How to curry functions?


#1

So I tried to write a curried function, but my solution adds an additional brace for each parameter:

val multiply = {a: Int -> {b: Int ->   a * b }}

fun main(args: Array<String>) {      println(multiply(2)(3)) // Prints 6      val numbers = arrayOf(1,2,3,4)      val twice = multiply(2)      println(numbers) // Why does this print garbage?   println(numbers map twice) // ...but this works and prints [2,4,6,8] ? }

So I have these three questions:

  1. Is there a better way to do this?
  2. Why does println work for the mapped array but not for the plain array?
  3. Are compile time annotations powerful enough to implement a “curry” annotation that compiles function in multiple ways but still keeps the IDE’s syntax check support working? So that this…
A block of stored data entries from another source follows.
(** C5.  Before the unit conversion, the frame has one row per surviving
    table row, in order, and the height of each is that row's [ACTUALHT]
    when it is not missing and that row's [HT] when it is.  So a table row
    with [ACTUALHT] missing and [HT] 15 gives height 15, and one with
    [ACTUALHT] 12 and [HT] 15 gives height 12. *)
Theorem height_is_per_row_coalesce (self : t) (plots : list Plots.row) :
  Forall2 coalesced (surviving self plots) (trees_of self plots)
  /\ forall src out,
      In (src, out) (combine (surviving self plots) (trees_of self plots)) ->
      Table.HT src = 15%float ->
      (PrimFloat.is_nan (Table.ACTUALHT src) = true ->
       Trees.HT out = 15%float)
      /\ (Table.ACTUALHT src = 12%float -> Trees.HT out = 12%float).
Proof.
  split; [apply heights_coalesced |].
  intros src out Hin Hht.
  destruct (@Forall2_combine_In _ _ coalesced _ _ src out
              (heights_coalesced self plots) Hin)
    as [Hpresent Hmissing].
  split.
  - intros Hnan. rewrite <- Hht. apply Hmissing.
    unfold notnull. now rewrite Hnan.
  - intros H12. rewrite <- H12. apply Hpresent. now rewrite H12.
Qed.
End Query.

(** ** The unit normalizer *)

(** C6.  The frame that [convert_treemap_data_to_fastfuels] builds and
    hands to [TreeSample] has the index of its input and one row per
    input row, in order, with [CR / 100], [HT * 0.3048], [DIA * 2.54] and
    [TPA_UNADJ * 2.47105 / 10000] under the name [TPA], each computed from
    that row alone.  The converter returns a sample exactly of that frame,
    and raises only what the schema of [TreeSample] raises on it.  In a
    returned sample, a row with DIA 10, HT 20, CR 50 and TPA_UNADJ 100 has
    come out with DIA 25.4, HT 6.096, CR 0.5 and TPA 0.0247105, as
    binary64 numbers and so within rounding noise. *)
Theorem convert_normalizes_each_row {S : SampleBackend}
    (data0 : DataFrame Trees.row) :
  Forall2 normalized (frame_rows data0)
    (frame_rows (metric_data_of data0))
  /\ frame_index (metric_data_of data0) = frame_index data0
  /\ (forall sample,
         convert_treemap_data_to_fastfuels data0 = Ok sample ->
         data sample = metric_data_of data0)
  /\ (forall e,
         convert_treemap_data_to_fastfuels data0 = Raise e ->
         schema_refuses (metric_data_of data0) = Some e)
  /\ forall sample r out,
      convert_treemap_data_to_fastfuels data0 = Ok sample ->
      In (r, out) (combine (frame_rows data0) (frame_rows (data sample))) ->
      Trees.DIA r = 10%float -> Trees.HT r = 20%float ->
      Trees.CR r = 50%float -> Trees.TPA_UNADJ r = 100%float ->
      (Metric.DIA out = 25.4 /\ Metric.HT out = 6.096
       /\ Metric.CR out = 0.5 /\ Metric.TPA out = 0.0247105)%float
      /\ close (Metric.DIA out) 25.4 = true
      /\ close (Metric.HT out) 6.096 = true
      /\ close (Metric.CR out) 0.5 = true
      /\ close (Metric.TPA out) 0.0247105 = true.
Proof.
  assert (Hrows : Forall2 normalized (frame_rows data0)
                    (frame_rows (metric_data_of data0))).
  { unfold metric_data_of. simpl.
    induction (frame_rows data0) as [| r l IH]; simpl; constructor;
      [| exact IH].
    unfold normalized. simpl. repeat split. }
  assert (Hok : forall sample,
             convert_treemap_data_to_fastfuels data0 = Ok sample ->
             data sample = metric_data_of data0).
  { intros sample. unfold convert_treemap_data_to_fastfuels,
      TreeSample__init__.
    destruct (schema_refuses (metric_data_of data0)); [discriminate |].
    intros H. injection H as <-. reflexivity. }
  split; [exact Hrows |]. split; [reflexivity |]. split; [exact Hok |].
  split.
  - intros e. unfold convert_treemap_data_to_fastfuels, TreeSample__init__.
    destruct (schema_refuses (metric_data_of data0)); [| discriminate].
    intros H. injection H as <-. reflexivity.
  - intros sample r out Hsample Hin Hdia Hht Hcr Htpa.
    rewrite (Hok _ Hsample) in Hin.
    destruct (@Forall2_combine_In _ _ normalized _ _ r out Hrows Hin)
      as (Ecr & Eht & Edia & Etpa & _).
    rewrite Ecr, Eht, Edia, Etpa, Hdia, Hht, Hcr, Htpa.
    repeat split; vm_compute; reflexivity.
Qed.

(** ** The tree-table statements on the small backend *)

Module QueryExamples.
Import TreeMapConnection Flat FlatSamples.

Example query_plot_5 :
  query_trees_by_plots tm_conn [plot 5] = Ok sample_5
  /\ frame_index (data sample_5) = [0; 1]%Z
  /\ map (fun r => (Metric.TREE_ID r, Metric.PLOT_ID r))
       (frame_rows (data sample_5))
     = [(0, 5); (2, 5)]%Z.
Proof. repeat split. Qed.

(** The surviving rows keep the labels 0 and 2 they had in the table;
    numbering the result by position would give 0 and 1. *)
Lemma tree_ids_are_not_positional :
  query_trees_by_plots tm_conn [plot 5] = Ok sample_5
  /\ ~ positional (map Metric.TREE_ID (frame_rows (data sample_5))).
Proof.
  split; [reflexivity |]. unfold positional. vm_compute. discriminate.
Qed.

(** Of a table in two partitions, rows of both partitions give a frame
    whose index restarts; this schema refuses it. *)
Example two_partitions_are_refused :
  map Trees.TREE_ID (trees_of tm_conn_two_partitions [plot 7]) = [1; 1]%Z
  /\ computed_index tm_conn_two_partitions [plot 7] = [0; 0]%Z
  /\ query_trees_by_plots tm_conn_two_partitions [plot 7]
     = Raise (Exn (ForeignError "SchemaError")
                "series contains duplicate values").
Proof. repeat split. Qed.

Lemma has_duplicates_false (l : list Z) :
  has_duplicates l = false -> NoDup l.
Proof.
  induction l as [| x l IH]; simpl; [constructor |].
  intros H. apply orb_false_iff in H as [Hx Hl].
  constructor; [| auto].
  intros Hin. rewrite <- not_true_iff_false in Hx. apply Hx.
  apply existsb_exists. exists x. split; [exact Hin | apply Z.eqb_refl].
Qed.

(** The schema of the small backend wants a unique index. *)
Lemma schema_wants_unique_index : wants_unique_index schema.
Proof.
  intros frame. simpl. unfold schema_check.
  destruct (has_duplicates (frame_index frame)) eqn:Hdup; [discriminate |].
  intros _. now apply has_duplicates_false.
Qed.

(** With the trees of plot 9 all in the second partition, the query for
    plot 9 returns them with the labels 0 and 1 of that partition; the
    query for plots 5 and 9 takes rows of both partitions and is
    refused. *)
Example one_partition_is_returned :
  map Table.index (_tree_table tm_conn_plot_9_apart) = [0; 1; 0; 1]%Z
  /\ query_trees_by_plots tm_conn_plot_9_apart [plot 9] = Ok sample_9_apart
  /\ map Metric.TREE_ID (frame_rows (data sample_9_apart)) = [0; 1]%Z
  /\ query_trees_by_plots tm_conn_plot_9_apart [plot 5; plot 9]
     = Raise (Exn (ForeignError "SchemaError")
                "series contains duplicate values").
Proof. repeat split. Qed.

Lemma query_rows_linked_and_labelled_witness :
  query_trees_by_plots tm_conn_plot_9_apart [plot 9; plot 9]
  = Ok sample_9_apart
  /\ wants_unique_index schema
  /\ labels_distinct_in_partitions (_tree_table tm_conn_plot_9_apart)
  /\ ~ NoDup (map Table.index (_tree_table tm_conn_plot_9_apart))
  /\ map Metric.TREE_ID (frame_rows (data sample_9_apart)) = [0; 1]%Z
  /\ NoDup (map Metric.TREE_ID (frame_rows (data sample_9_apart))).
Proof.
  assert (Hlabels : labels_distinct_in_partitions
                      (_tree_table tm_conn_plot_9_apart)).
  { unfold labels_distinct_in_partitions. simpl.
    repeat constructor; simpl; intuition discriminate. }
  destruct (@query_rows_linked_and_labelled backend schema layout
              tm_conn_plot_9_apart [plot 9; plot 9] sample_9_apart eq_refl)
    as (_ & Hids & Hunique & _).
  split; [reflexivity |]. split; [exact schema_wants_unique_index |].
  split; [exact Hlabels |]. split.
  - simpl. intros Hnd. inversion Hnd as [| ? ? Hnotin _]; subst.
    apply Hnotin. simpl. auto.
  - split; [exact Hids |].
    exact (Hunique schema_wants_unique_index Hlabels).
Defined.

Lemma query_depends_on_plot_id_set_witness :
  (forall id, In id (map Plots.PLOT_ID [plot 5; plot 5; plot 7])
              <-> In id (map Plots.PLOT_ID [plot 7; plot 5]))
  /\ query_trees_by_plots tm_conn [plot 5; plot 5; plot 7]
     = query_trees_by_plots tm_conn [plot 7; plot 5].
Proof.
  assert (Hsame : forall id,
             In id (map Plots.PLOT_ID [plot 5; plot 5; plot 7])
             <-> In id (map Plots.PLOT_ID [plot 7; plot 5])).
  { intros id. simpl. tauto. }
  split; [exact Hsame |].
  apply (query_depends_on_plot_id_set tm_conn _ _ Hsame).
Defined.

(** Rows 0 and 2 have no [ACTUALHT] and keep their [HT] (20 and 15); row 1
    has [ACTUALHT] 12 and [HT] 15 and gets 12. *)
Example heights_before_conversion :
  map Trees.HT (trees_of tm_conn [plot 5; plot 7]) = [20; 12; 15]%float.
Proof. reflexivity. Qed.

Lemma height_is_per_row_coalesce_witness :
  In (row 2 5 12 15 nan 35 6, tree 2 5 12 15 35 6)%float
    (combine (surviving tm_conn [plot 5; plot 7])
       (trees_of tm_conn [plot 5; plot 7]))
  /\ In (row 1 7 8 15 12 40 6, tree 1 7 8 12 40 6)%float
       (combine (surviving tm_conn [plot 5; plot 7])
          (trees_of tm_conn [plot 5; plot 7]))
  /\ Trees.HT (tree 2 5 12 15 35 6)%float = 15%float
  /\ Trees.HT (tree 1 7 8 12 40 6)%float = 12%float.
Proof.
  assert (Hmissing :
    In (row 2 5 12 15 nan 35 6, tree 2 5 12 15 35 6)%float
      (combine (surviving tm_conn [plot 5; plot 7])
         (trees_of tm_conn [plot 5; plot 7]))) by (vm_compute; auto).
  assert (Hpresent :
    In (row 1 7 8 15 12 40 6, tree 1 7 8 12 40 6)%float
      (combine (surviving tm_conn [plot 5; plot 7])
         (trees_of tm_conn [plot 5; plot 7]))) by (vm_compute; auto).
  split; [exact Hmissing |]. split; [exact Hpresent |]. split.
  - apply (proj1 (proj2 (height_is_per_row_coalesce
                           tm_conn [plot 5; plot 7])
                    _ _ Hmissing eq_refl)).
    reflexivity.
  - apply (proj2 (proj2 (height_is_per_row_coalesce
                           tm_conn [plot 5; plot 7])
                    _ _ Hpresent eq_refl)).
    reflexivity.
Defined.

Lemma convert_normalizes_each_row_witness :
  convert_treemap_data_to_fastfuels imperial_frame = Ok metric_sample
  /\ In (imperial_row, metric_row)
       (combine (frame_rows imperial_frame)
          (frame_rows (data metric_sample)))
  /\ (Trees.DIA imperial_row = 10 /\ Trees.HT imperial_row = 20
      /\ Trees.CR imperial_row = 50
      /\ Trees.TPA_UNADJ imperial_row = 100)%float
  /\ (Metric.DIA metric_row = 25.4 /\ Metric.HT metric_row = 6.096
      /\ Metric.CR metric_row = 0.5
      /\ Metric.TPA metric_row = 0.0247105)%float
  /\ close (Metric.TPA metric_row) 0.0247105 = true.
Proof.
  assert (Hin : In (imperial_row, metric_row)
                  (combine (frame_rows imperial_frame)
                     (frame_rows (data metric_sample))))
    by (left; reflexivity).
  destruct (proj2 (proj2 (proj2 (proj2
              (@convert_normalizes_each_row schema imperial_frame))))
              metric_sample imperial_row metric_row eq_refl Hin
              eq_refl eq_refl eq_refl eq_refl)
    as (Hexact & _ & _ & _ & Hclose).
  split; [reflexivity |]. split; [exact Hin |].
  split; [repeat split |]. split; [exact Hexact | exact Hclose].
Defined.

(** A tree of 400 ft is 121.92 m: this schema refuses it, and the
    converter raises what the schema raises. *)
Example tall_tree_is_refused :
  convert_treemap_data_to_fastfuels
    {| frame_index := [0%Z];
       frame_rows := [tree 0 5 10 400 50 100]%float |}
  = Raise (Exn (ForeignError "SchemaError")
             "HT failed element-wise validator less_than_or_equal_to(116)").
Proof. reflexivity. Qed.
End QueryExamples.

(** * Further properties of the code *)

(** ** [RasterConnection.__init__] *)

Section RasterInit.
Context {B : Backend}.
Import RasterConnection.

(** X1.  [__init__] returns exactly when the connection type is "rioxarray"
    and the raster opens; the connection then holds the raster and the
    CRS, the absolute x-resolution, the bounds and the dtype read off
    it. *)
Theorem raster_init_succeeds_iff (path ct : string) (self : t) :
  __init__ path ct = Ok self
  <-> ct = "rioxarray"%string
      /\ exists r,
          open_rasterio path = Ok r
          /\ self = {| connection_type := "rioxarray";
                       opened := Some {|
                         raster := r;
                         raster_crs := rio_crs r;
                         raster_resolution := Qabs (fst (rio_resolution r));
                         raster_bounds := rio_bounds r;
                         raster_dtype := da_dtype r |} |}.
Proof.
  split.
  - unfold __init__.
    destruct (existsb (String.eqb ct) allowed_connection_types) eqn:Hin;
      simpl; [| discriminate].
    apply allowed_is_rioxarray in Hin. subst ct. simpl.
    destruct (open_rasterio path) as [r | e]; [| discriminate].
    intros H. injection H as <-. split; [reflexivity |].
    exists r. split; reflexivity.
  - intros [-> (r & Hopen & ->)]. unfold __init__. simpl.
    rewrite Hopen. reflexivity.
Qed.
fun main(args: Array<String>) {     println(multiply(2,3)) // Prints 6      val numbers = arrayOf(1,2,3,4)      val twice = multiply(2)      println(numbers) // Why does this print garbage?   println(numbers map twice) // ...but this works? }

curried fun multiply(a: Int, b: Int): Int {   a * b }

Would pass the IDE’s syntax check and compile to something like this:

[...]

fun multiply():... {   return {a: Int ->{b: Int   a * b   }} }

fun multiply(a: Int): (Int) -> Int {   return multiply()(a) }

fun multiply(a: Int, b: Int): Int {   return multiply(a)(b) }


#2

https://github.com/MarioAriasC/funKTionale/wiki/Currying


#3

About println: the type of expression `numbers map twice` is List<Int>, when the type of `numbers` itself is Array<Int>. So it works the same way as println in Java.


#4

But why does map change the type of the functor? I would have expected that it only changes what's inside.